In fact, previous attempts to loosen the policy, such as when the government relaxed it’s one-child policy a few years ago, did not result in more births. In 2017, the number of births actually fell.
One of the reasons for this is that urban families have begun to like the idea of having no children. Referred to as DINKs (Double Income, No Kids) families, Huang Shuyue, a certified marriage counselor based in the southern province of Guangdong, told Fan Yiying of Sixth Tone that she’s seeing more and more millennials who are choosing the DINK lifestyle to focus on their careers or because they don’t want the stress and cost of raising children.
“My clients in their 30s and 40s are enjoying their DINK lifestyles,” Huang says. “Being DINK in China will inevitably mean facing pressure from your family and society, as the importance of having children is so deeply rooted in Chinese culture.”

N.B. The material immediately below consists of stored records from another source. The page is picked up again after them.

(** The receipt of a payment tells a client of the gate the allotment. *)
Theorem receipt_roundtrip cfg npub ip allotment text :
  parse text = Some (create_session_event cfg npub ip allotment) → 0 <= allotment < 2 ^ 63 →
  tollgate_core_client_parse_session text 0 = Some allotment.
Proof.
  intros Hp Ha. unfold tollgate_core_client_parse_session. cbn [cJSON_Parse J0 tree_json].
  rewrite Hp. cbn [mbind option_bind]. set (root := create_session_event cfg npub ip allotment).
  assert (kind_is root 1022 = true) as -> by (vm_compute; reflexivity). cbn [negb].
  assert (get_arr root "tags" = cJSON_GetObjectItem root "tags") as -> by reflexivity.
  match eval unfold root, create_session_event in root with
  | JObj (_ :: _ :: (_, JArr ?l) :: _) =>
      assert (cJSON_GetObjectItem root "tags" = Some (JArr l)) as -> by reflexivity
  end.
  rewrite (items_tree parse). cbn [foldl]. rewrite !item_str_tag. cbn -[atoll print_u].
  by rewrite atoll_print_u.
Qed.
End tree.

Lemma i64_sub_l a b : i64 (i64 a - b) = i64 (a - b).
Proof. unfold i64, swrap. change (64 - 1) with 63. zlia. Qed.

Lemma u64_i64 a : is_u64 a → u64 (i64 a) = a.
Proof. unfold is_u64, u64, i64, swrap. pow_consts. intros Ha. zlia. Qed.

Lemma i64_lt a : i64 a < 2 ^ 63.
Proof. unfold i64, swrap. change (64 - 1) with 63. zlia. Qed.

Lemma usage_text_fits a b :
  0 <= a → 0 <= b → str_take 63 (print_d a +:+ "/" +:+ print_u b)%string = (print_d a +:+ "/" +:+ print_u b)%string.
Proof.
  intros Ha Hb. apply str_take_all. unfold print_d. rewrite (proj2 (Z.ltb_ge a 0)) by lia.
  rewrite !str_append_length. pose proof (print_u_length a Ha). pose proof (print_u_length b Hb).
  cbn [String.length]. lia.
Qed.

(** The usage report on port 2121 is the one of the captive portal. *)
Theorem usage_reports_agree cfg rq ss ticks :
  Forall (λ x, is_u64 (allotment_ms x) ∧ is_u64 (allotment_bytes x)) (s_sessions ss) →
  api_get_usage ticks cfg rq ss =
  ReplyText 200 (usage_handler (Some (get_client_ip rq)) (cf_metric cfg) ticks ss).
Proof.
  intros Hss. unfold api_get_usage, usage_handler. cbn [mbind option_bind].
  destruct (tollgate_core_session_find_by_ip _ ss) as [i|]; [|done]. cbn [mbind option_bind].
  destruct (s_sessions ss !! i) as [x|] eqn:Hx; [|done].
  destruct (proj1 (Forall_lookup _ _) Hss i x Hx) as [Hm Hb].
  destruct (active x) eqn:Ha; [|done]. cbn [negb].
  unfold tollgate_core_portal_format_usage, tollgate_core_portal_calc_usage, is_bytes.
  rewrite Ha. cbn [negb].
  assert (∀ z, (if z <? 0 then 0 else z) = Z.max 0 z) as Hmax.
  { intros z. destruct (z <? 0) eqn:Hz; bool_hyps; lia. }
  case_bool_decide; rewrite Hmax, u64_i64, ?i64_sub_l by done; f_equal; apply usage_text_fits;
    unfold is_u64 in *; lia.
Qed.

(** * Shares *)

Section shares.
Context `{MacLookup} `{CUndef} `{CJson J} (pf : option tollgate_platform_t) (ticks : Z)
  (cfg : tollgate_config_t).
Notation credit := (credit_mining pf ticks).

She encourages her clients to have children, saying that parenthood is “an indispensable life experience” that doesn’t have to preclude work and other life goals.
But in rural areas, the pervasive gender imbalance and pressure to care for the elderly population has contributed to a different kind of problem - a sharp rise in early marriages and teenage pregnancies.

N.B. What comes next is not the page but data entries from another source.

(* ===== verification/RelaySelector.v ===== *)
(** The choice of a relay to synchronise with (main/relay_selector.c): the table
    of seed relays, the probing over NIP-11, the scores, and the failover.  The
    HTTP answers and [qsort] are parameters; the lock serialises the operations.
    [last_probe_time], which nothing writes, is left out. *)

From S2P Require Import Prelude CStr F64 Json.
From stdpp Require Import sorting relations.
#[local] Open Scope Z_scope.

Definition MAX_FAILURES : Z := 3.
Definition RELAY_SELECTOR_MAX_RELAYS : nat := 8.

Record relay_info_t := mk_relay {
  rl_url : string;
  rl_name : string;
  rl_latency_ms : Z;
  rl_supports_nip77 : bool;
  rl_alive : bool;
  rl_failures : Z;
  rl_supported_nips : list Z;
  rl_nips_count : Z
}.

Definition relay_zero : relay_info_t := mk_relay "" "" 0 false false 0 (replicate 32 0) 0.

Definition with_alive (b : bool) (r : relay_info_t) : relay_info_t :=
  mk_relay (rl_url r) (rl_name r) (rl_latency_ms r) (rl_supports_nip77 r) b (rl_failures r)
    (rl_supported_nips r) (rl_nips_count r).
Definition with_failures (n : Z) (r : relay_info_t) : relay_info_t :=
  mk_relay (rl_url r) (rl_name r) (rl_latency_ms r) (rl_supports_nip77 r) (rl_alive r) n
    (rl_supported_nips r) (rl_nips_count r).

(** The first [sl_count] of the eight slots are in use; an index of -1 is none. *)
Record relay_selector_t := mk_selector {
  sl_relays : list relay_info_t;
  sl_count : nat;
  sl_primary_idx : Z;
  sl_fallback_idx : Z;
  sl_last_full_probe : Z
}.

Definition relay_selector_init : relay_selector_t :=
  mk_selector (replicate RELAY_SELECTOR_MAX_RELAYS relay_zero) 0 (-1) (-1) 0.

Definition used (s : relay_selector_t) : list relay_info_t := take (sl_count s) (sl_relays s).
Definition with_relays (s : relay_selector_t) (l : list relay_info_t) : relay_selector_t :=
  mk_selector l (sl_count s) (sl_primary_idx s) (sl_fallback_idx s) (sl_last_full_probe s).
Definition with_choice (s : relay_selector_t) (p f : Z) : relay_selector_t :=
  mk_selector (sl_relays s) (sl_count s) p f (sl_last_full_probe s).

(** * Comparison *)

Definition relay_score (r : relay_info_t) : Z :=
  i32 ((if rl_supports_nip77 r then 1000 else 0) - rl_failures r * 100).

Definition compare_relays (ra rb : relay_info_t) : Z :=
  if rl_alive ra && negb (rl_alive rb) then -1 else
  if negb (rl_alive ra) && rl_alive rb then 1 else
  if negb (relay_score ra =? relay_score rb) then i32 (relay_score rb - relay_score ra) else
  i32 (i32 (rl_latency_ms ra) - i32 (rl_latency_ms rb)).

(** * Probing *)

(** What the HTTP client makes of a request: no client, no connection, a status
    other than 200, or an answer with the announced length, the bytes that come
    and the time it took in milliseconds. *)
Inductive probe_answer :=
| ProbeNoClient
| ProbeNoConnection
| ProbeStatus (status : Z)
| ProbeOk (content_length : Z) (stream : list Z) (elapsed_ms : Z).

Section selector.
Context `{CJson J}.
Variable qsort : (relay_info_t → relay_info_t → Z) → list relay_info_t → list relay_info_t.

Definition probe_url (wss_url : string) : string :=
  let host := if has_prefix "wss://" wss_url then str_drop 6 wss_url
              else if has_prefix "ws://" wss_url then str_drop 5 wss_url else wss_url in
  str_take 191 ("https://" +:+ host +:+ "/")%string.

(** The fields the relay's document gives. *)
Definition read_nip11 (root : J) (r : relay_info_t) : relay_info_t :=
  let name := match get_str root "name" with Some n => strncpy 63 n | None => rl_name r end in
  match get_arr root "supported_nips" with
  | Some nips =>
      let vals := take 32 (int_of <$> items nips) in
      mk_relay (rl_url r) name (rl_latency_ms r) (existsb (λ n, n =? 77) vals) (rl_alive r)
        (rl_failures r) ((u8 <$> vals) ++ drop (length vals) (rl_supported_nips r))
        (Z.of_nat (Nat.min 32 (cJSON_GetArraySize nips)))
  | None =>
      mk_relay (rl_url r) name (rl_latency_ms r) (rl_supports_nip77 r) (rl_alive r) (rl_failures r)
        (rl_supported_nips r) (rl_nips_count r)
  end.

(** Whether the probe succeeded, and the relay after it. *)
Definition probe_nip11 (ans : probe_answer) (r : relay_info_t) : bool * relay_info_t :=
  match ans with
  | ProbeNoClient => (false, r)
  | ProbeNoConnection => (false, with_alive false r)
  | ProbeStatus status => (false, with_alive (0 <? status) r)
  | ProbeOk content_length stream elapsed_ms =>
      let max_read := if 0 <? content_length then Z.min content_length 4095 else 4095 in
      let r1 := mk_relay (rl_url r) (rl_name r) (u32 elapsed_ms) (rl_supports_nip77 r) true 0
                  (rl_supported_nips r) (rl_nips_count r) in
      (true, match cJSON_Parse (cstr (take (Z.to_nat max_read) stream)) with
             | Some root => read_nip11 root r1
             | None => r1
             end)
  end.

(** A failure counted; the third marks the relay dead. *)
Definition count_failure (r : relay_info_t) : relay_info_t :=
  let r1 := with_failures (i32 (rl_failures r + 1)) r in
  if MAX_FAILURES <=? rl_failures r1 then with_alive false r1 else r1.

Definition probe_one (ans : probe_answer) (r : relay_info_t) : relay_info_t :=
  let '(ok, r1) := probe_nip11 ans r in if ok then r1 else count_failure r1.

(** * Selection *)

Definition url_index (url : string) (s : relay_selector_t) : option nat :=
  find_slot (λ r, bool_decide (rl_url r = url)) (used s).

Definition select_primary_fallback (s : relay_selector_t) : relay_selector_t :=
  match qsort compare_relays (List.filter rl_alive (used s)) with
  | [] => with_choice s (-1) (-1)
  | p :: rest =>
      let index r old := match url_index (rl_url r) s with Some i => Z.of_nat i | None => old end in
      with_choice s (index p (sl_primary_idx s))
        match rest with f :: _ => index f (sl_fallback_idx s) | [] => -1 end
  end.

(** [http] gives the answer to the probe of each slot. *)
Definition relay_selector_probe_all (now_s : Z) (http : nat → string → probe_answer)
    (s : relay_selector_t) : relay_selector_t :=
  let probed := imap (λ i r, probe_one (http i (probe_url (rl_url r))) r) (used s) in
  let s1 := select_primary_fallback (with_relays s (probed ++ drop (sl_count s) (sl_relays s))) in
  mk_selector (sl_relays s1) (sl_count s1) (sl_primary_idx s1) (sl_fallback_idx s1) (u32 now_s).

Definition relay_selector_get_primary (s : relay_selector_t) : option relay_info_t :=
  if (sl_primary_idx s <? 0) || (Z.of_nat (sl_count s) <=? sl_primary_idx s) then None
  else sl_relays s !! Z.to_nat (sl_primary_idx s).

Fixpoint extra_relay (i : nat) (idx : Z) (p f : Z) (l : list relay_info_t) : option relay_info_t :=
  match l with
  | [] => None
  | r :: l' =>
      if negb (Z.of_nat i =? p) && negb (Z.of_nat i =? f) && rl_alive r then
        if idx <=? 0 then Some r else extra_relay (S i) (idx - 1) p f l'
      else extra_relay (S i) idx p f l'
  end.

Definition relay_selector_get_fallback (s : relay_selector_t) (idx : Z) : option relay_info_t :=
  if idx =? 0 then
    if sl_fallback_idx s <? 0 then None else sl_relays s !! Z.to_nat (sl_fallback_idx s)
  else extra_relay 0 idx (sl_primary_idx s) (sl_fallback_idx s) (used s).

Definition relay_selector_report_disconnect (url : string) (s : relay_selector_t) : relay_selector_t :=
  match url_index url s with
  | None => s
  | Some i =>
      let s1 := with_relays s (alter count_failure i (sl_relays s)) in
      match sl_relays s1 !! i with
      | Some r => if MAX_FAILURES <=? rl_failures r then select_primary_fallback s1 else s1
      | None => s1
      end
  end.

“The report Population Status of Children in China in 2015, published by UNICEF, shows this trend,” writes Yuhong Pang for The Diplomat. “Among 75 million adolescents between 15-19 years old, 1.2 million were married, and teenage women were married at twice the rate of young men. One in every 10 rural women aged 19 or below is married.”
Throughout the country, China’s demographic disaster is causing sky-high costs of living and long work hours, which only adds to some couple’s hesitancy to have children. Even worse for Chinese women, a recent survey found that 33 percent of them had their pay cut after giving birth and 36 percent were demoted, reports the Washington Post.
This treatment has spurred what some are calling a new feminist awakening in China. Leta Hong Fincher, author of Leftover Women and Betraying Big Brother: The Feminist Awakening in China, believes that even if the government changes its existing family planning restrictions, it will still do everything in its power to control women’s procreation.
“Whatever the demographic program, China’s Communist Party will continue to view women as reproductive agents of the state,” Fincher writes in this Twitter feed.
The bottom line is that even if it were possible to fix this mess, who believes that the same people who created it will come up with a way to fix it?
Unfortunately for the Chinese people, at this point, the only person who can fix this convoluted catastrophe is the one person their communist manifesto refuses to recognize - the Creator - whose plans they've been meddling in for much too long.